Put measures in place to stem constant strikes among health workers
By The Standard
| February 10th 2019
Kenya is slowly degenerating into an unfeeling society, immune to the suffering of the most vulnerable people, the sick. This week, hospital wards were empty as thousands of patients in dire need of medication languished at home, some waiting to die because nurses in most counties, are on strike.
The national and county government’s apparent insensitivity to Kenyans’ health, a fundamental basic right, continue to visit pain on many. The sector has been bungled for too long due to mediocre handling. The cyclic strikes of nurses and other medical staff, is undermining a primary pillar upon which President Uhuru Kenyatta’s Big Four agenda is anchored. This is body blow to the much touted Universal Health Coverage (UHC).
The nurses and other health workers have a constitutional right to agitate for better working conditions and remuneration. They are within their right to pressurise the county governments to honour the Collective Bargaining Agreement (CBA) signed in 2017. The CBA, among other things provided for an increment of their monthly nursing allowance and an annual uniform allowance. The allowances, were spread in three financial years of 2018/19, 2019/20 and 2020/21 and the first payment was to be made in June 2018.
It took five months of pain and suffering for millions of Kenyans before the CBA was signed. Before the nurses the doctors too had been on the streets demanding better pay and working terms. That the country is experiencing the same today is an indictment on the country’s systems and structures in the health sector.
There ought to be a proper and painless way labour issues in this sector are mediated before degenerating into national strikes. There should be no tendency to use the lives and health of Kenyans as a bargaining chip between the health workers and their employers. Every time the workers go on strike public hospitals are paralysed, with catastrophic results. A life lost can never be regained and what both sides haggling for pay ought to know is that deducted salaries and arrears can be backdated.
All sides in the unfolding national tragedy should let reason and sobriety prevail every time closure of health institutions or disruption of vital services, loom.
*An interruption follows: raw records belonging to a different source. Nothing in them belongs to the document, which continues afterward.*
(* ===== verification/Utf8.v ===== *)
(** * Text as runes ([unicode/utf8], [strings.ToLower])

    Go decodes a string into runes and lowers them one by one; a byte that belongs
    to no rune becomes the replacement character, which has three bytes, and some
    runes change their length.  The table of [unicode.To] for runes above ASCII is
    the class [Unicode]. *)

From stdpp Require Import base tactics option list strings.
From Stdlib Require Import ZArith Lia Ascii.
From S2P Require Import Prelude GoStrings.

(** [unicode.To(unicode.LowerCase, r)] *)
Class Unicode := lower_table : Z → Z.

Definition RuneError : Z := 65533.
Definition byte_of (c : ascii) : Z := Z.of_nat (nat_of_ascii c).
Definition char_of (b : Z) : ascii := ascii_of_nat (Z.to_nat b).
Definition is_ascii (c : ascii) : bool := bool_decide (byte_of c < 128)%Z.
Definition ascii_only (s : string) : bool := sforall is_ascii s.

(** The bytes that may follow the first one: how many, and the range of the next. *)
Definition lead (b : Z) : option (nat * Z * Z) :=
  if bool_decide (194 ≤ b ≤ 223)%Z then Some (1, 128%Z, 191%Z)
  else if bool_decide (b = 224)%Z then Some (2, 160%Z, 191%Z)
  else if bool_decide (b = 237)%Z then Some (2, 128%Z, 159%Z)
  else if bool_decide (225 ≤ b ≤ 239)%Z then Some (2, 128%Z, 191%Z)
  else if bool_decide (b = 240)%Z then Some (3, 144%Z, 191%Z)
  else if bool_decide (241 ≤ b ≤ 243)%Z then Some (3, 128%Z, 191%Z)
  else if bool_decide (b = 244)%Z then Some (3, 128%Z, 143%Z)
  else None.

(** Continuation bytes: [n] of them, the first one between [lo] and [hi]. *)
Fixpoint continuation (n : nat) (lo hi acc : Z) (s : string) : option Z :=
  match n, s with
  | O, _ => Some acc
  | S n, String c s =>
    let b := byte_of c in
    if bool_decide (lo ≤ b ≤ hi)%Z then continuation n 128 191 (acc * 64 + (b - 128))%Z s else None
  | S _, EmptyString => None
  end.
(** The bits of the first byte of a rune of [n] more bytes. *)
Definition lead_bits (n : nat) (b : Z) : Z :=
  (match n with 1%nat => b - 192 | 2%nat => b - 224 | _ => b - 240 end)%Z.

(** [utf8.DecodeRuneInString] of the text [c s]: the rune and its width. *)
Definition DecodeRune (c : ascii) (s : string) : Z * nat :=
  let b := byte_of c in
  if is_ascii c then (b, 1) else
  match lead b with
  | None => (RuneError, 1)
  | Some (n, lo, hi) =>
    match continuation n lo hi (lead_bits n b) s with
    | Some r => (r, S n)
    | None => (RuneError, 1)
    end
  end.

(** [utf8.AppendRune] *)
Definition EncodeRune (r : Z) : string :=
  let r := if bool_decide (r < 0 ∨ 1114111 < r ∨ 55296 ≤ r ≤ 57343)%Z then RuneError else r in
  let tail x := char_of (128 + x mod 64)%Z in
  if bool_decide (r < 128)%Z then String (char_of r) ""
  else if bool_decide (r < 2048)%Z then String (char_of (192 + r / 64)%Z) (String (tail r) "")
  else if bool_decide (r < 65536)%Z then
    String (char_of (224 + r / 4096)%Z) (String (tail (r / 64)%Z) (String (tail r) ""))
  else String (char_of (240 + r / 262144)%Z) (String (tail (r / 4096)%Z) (String (tail (r / 64)%Z) (String (tail r) ""))).

(** [strings.Map]: [skip] bytes belong to the rune before. *)
Fixpoint map_runes (f : Z → Z) (skip : nat) (s : string) : string :=
  match s with
  | EmptyString => ""
  | String c s =>
    match skip with
    | S skip => map_runes f skip s
    | O => let '(r, width) := DecodeRune c s in EncodeRune (f r) +:+ map_runes f (width - 1) s
    end
  end.

Section lower.
Context `{!Unicode}.
(** [unicode.ToLower] *)
Definition rune_lower (r : Z) : Z :=
  if bool_decide (r < 128)%Z then if bool_decide (65 ≤ r ≤ 90)%Z then (r + 32)%Z else r else lower_table r.
(** [strings.ToLower] *)
Definition ToLowerRunes (s : string) : string :=
  if ascii_only s then ToLower s else map_runes rune_lower 0 s.

Lemma ToLowerRunes_ascii s : ascii_only s = true → ToLowerRunes s = ToLower s.
Proof. intros Hs. unfold ToLowerRunes. by rewrite Hs. Qed.
End lower.

(** ASCII and the runes above it: an accented letter, one whose lower case is
    longer, a byte that is no rune. *)
Definition sample_unicode : Unicode := λ r,
  if bool_decide (r = 201)%Z then 233%Z else if bool_decide (r = 570)%Z then 11365%Z else r.
Definition bytes (l : list nat) : string := String.string_of_list_ascii (ascii_of_nat <$> l).
Example ToLowerRunes_ex :
  let lower := @ToLowerRunes sample_unicode in
  lower "/Blog.PHP" = "/blog.php" ∧
  lower (bytes [195; 137; 65]) = bytes [195; 169; 97] ∧
  lower (bytes [200; 186]) = bytes [226; 177; 165] ∧
  lower (bytes [255; 65]) = bytes [239; 191; 189; 97] ∧
  lower (bytes [240; 159; 152; 128]) = bytes [240; 159; 152; 128].
Proof. vm_compute. done. Qed.
Definition record_ok (r : Z * bytes) : Prop := r.1 ≠ FCGI_END_REQUEST ∧ blen r.2 < 65536.

Lemma record_bytes_ne rsv id t c : record_bytes rsv id t c ≠ [].
Proof. done. Qed.

Lemma wire_cons rsv id t c rs :
  wire rsv id ((t, c) :: rs) = record_bytes rsv id t c ++ wire rsv id rs.
Proof. done. Qed.

Lemma wire_app rsv id rs rs' : wire rsv id (rs ++ rs') = wire rsv id rs ++ wire rsv id rs'.
Proof. unfold wire. by rewrite fmap_app, concat_app. Qed.

Lemma demux_S fuel inp :
  demux (S fuel) inp =
    if bool_decide (inp = []) then Some [] else
    match record_read inp with
    | (rest, Val (h, c)) => rs ← demux fuel rest; Some ((Type_ h, c) :: rs)
    | (_, Err _) => None
    end.
Proof. done. Qed.

Lemma demux_wire rsv id rs fuel :
  uint16_ok id → Forall record_ok rs → (length rs < fuel)%nat →
  demux fuel (wire rsv id rs) = Some rs.
Proof.
  intros Hid Hok. revert fuel. induction Hok as [|[t c] rs [Ht Hc] Hok IH]; intros fuel Hf.
  { destruct fuel; [lia|done]. }
  destruct fuel as [|fuel]; [lia|]. rewrite wire_cons, demux_S.
  rewrite bool_decide_false by (intros [? _]%app_nil; by eapply record_bytes_ne).
  rewrite record_read_bytes by done. rewrite IH by (simpl in Hf; lia). done.
Qed.

(** Sizes: one byte up to 127, four bytes with the high bit set above. *)
Definition decodeSize (b : bytes) : option (Z * bytes) :=
  match b with
  | [] => None
  | b0 :: b' =>
    if bool_decide (b0 < 128) then Some (b0, b')
    else match b' with
         | b1 :: b2 :: b3 :: b'' =>
           Some (Z.land b0 127 * 16777216 + b1 * 65536 + b2 * 256 + b3, b'')
         | _ => None
         end
  end.

Lemma encodeSize_small x rest : 0 ≤ x ≤ 127 → decodeSize (encodeSize x ++ rest) = Some (x, rest).
Proof.
  intros Hx. unfold encodeSize. rewrite bool_decide_false by lia. simpl.
  rewrite Z.mod_small by lia. by rewrite bool_decide_true by lia.
Qed.

Lemma land_high x : 0 ≤ x < 2147483648 → Z.land x 2147483648 = 0.
Proof.
  intros Hx. apply Z.bits_inj'. intros i Hi. rewrite Z.land_spec, Z.bits_0.
  destruct (decide (i = 31)) as [->|Hne].
  - rewrite (proj2 (Z.testbit_false x 31 ltac:(lia))); [done|].
    change (2 ^ 31) with 2147483648. by rewrite (Z.div_small x).
  - change 2147483648 with (2 ^ 31). rewrite (Z.pow2_bits_false 31 i) by lia. apply andb_false_r.
Qed.

Lemma lor_high x : 0 ≤ x < 2147483648 → Z.lor x (Z.shiftl 1 31) = x + 2147483648.
Proof.
  intros Hx. change (Z.shiftl 1 31) with 2147483648.
  by rewrite <-Z.lxor_lor, <-Z.add_nocarry_lxor by (by apply land_high).
Qed.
It is unfortunate that even before the current strike has been resolved the clinical officers have indicated that they too are planning to down their tools. If this is allowed to happen the health sector will continue slipping back, undermining the gains made in provision of vaccinations as well containing chronic and terminal diseases which dictate that afflicted patients are on regular dosage and observation.
The governors, national government and its policy makers should resolve sticky issues triggering the cyclic strikes to safeguard lives. The current national strike affecting majority of counties should come to an end immediately and all parties go to the negotiation table armed with a template that will in future allow them to disagree without hurting patients.
The strike is happening at a time 22 counties are yet to pay or make a commitment in writing that they will pay. Seven more counties will be joining the nurses’ strike starting Monday next week. This is further compounded by assertions by the Salaries and Remuneration Commission that the Sh10,000 allowance nurses are demanding is not tenable.
The government should at the same time, set aside sufficient resources for paying health workers and maintaining the institutions. Watchdog institutions such as Parliament and the Auditor General should up their game to ensure money budgeted for health is used prudently. This is the time for all leaders to stand up for suffering Kenyans and put in place efficient health institutions. It is a disgrace to have patients left to their own devices due to industrial actions or lack of drugs in hospitals. It should not be allowed to happen in this day and age.